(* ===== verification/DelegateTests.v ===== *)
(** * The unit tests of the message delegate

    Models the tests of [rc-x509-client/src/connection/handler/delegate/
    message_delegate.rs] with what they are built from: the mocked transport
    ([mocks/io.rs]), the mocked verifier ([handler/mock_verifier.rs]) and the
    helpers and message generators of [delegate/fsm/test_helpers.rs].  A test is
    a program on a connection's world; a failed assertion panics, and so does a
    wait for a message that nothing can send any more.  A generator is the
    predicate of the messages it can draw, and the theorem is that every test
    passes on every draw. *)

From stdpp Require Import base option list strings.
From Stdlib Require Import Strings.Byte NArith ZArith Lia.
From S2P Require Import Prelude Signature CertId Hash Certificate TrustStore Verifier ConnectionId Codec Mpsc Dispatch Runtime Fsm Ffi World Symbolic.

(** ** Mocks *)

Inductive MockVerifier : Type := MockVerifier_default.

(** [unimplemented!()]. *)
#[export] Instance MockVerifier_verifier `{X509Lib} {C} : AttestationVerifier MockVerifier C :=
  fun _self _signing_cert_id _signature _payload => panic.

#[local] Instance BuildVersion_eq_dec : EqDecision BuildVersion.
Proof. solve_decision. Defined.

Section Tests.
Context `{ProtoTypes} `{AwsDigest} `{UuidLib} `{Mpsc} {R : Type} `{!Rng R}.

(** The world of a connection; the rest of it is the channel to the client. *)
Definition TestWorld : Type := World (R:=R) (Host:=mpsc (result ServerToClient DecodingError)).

○ ○ ○ ○ ○

◆ **DIRECTIONS FOR THIS TASK**: Given the records above, reproduce precisely and only the lines between the line holding "From S2P Require" and the line holding "#[export] Instance MockVerifier_verifier", inclusive.

◆ **EXERCISE OUTPUT**:
From S2P Require Import Prelude Signature CertId Hash Certificate TrustStore Verifier ConnectionId Codec Mpsc Dispatch Runtime Fsm Ffi World Symbolic.

(** ** Mocks *)

Inductive MockVerifier : Type := MockVerifier_default.

(** [unimplemented!()]. *)
#[export] Instance MockVerifier_verifier `{X509Lib} {C} : AttestationVerifier MockVerifier C :=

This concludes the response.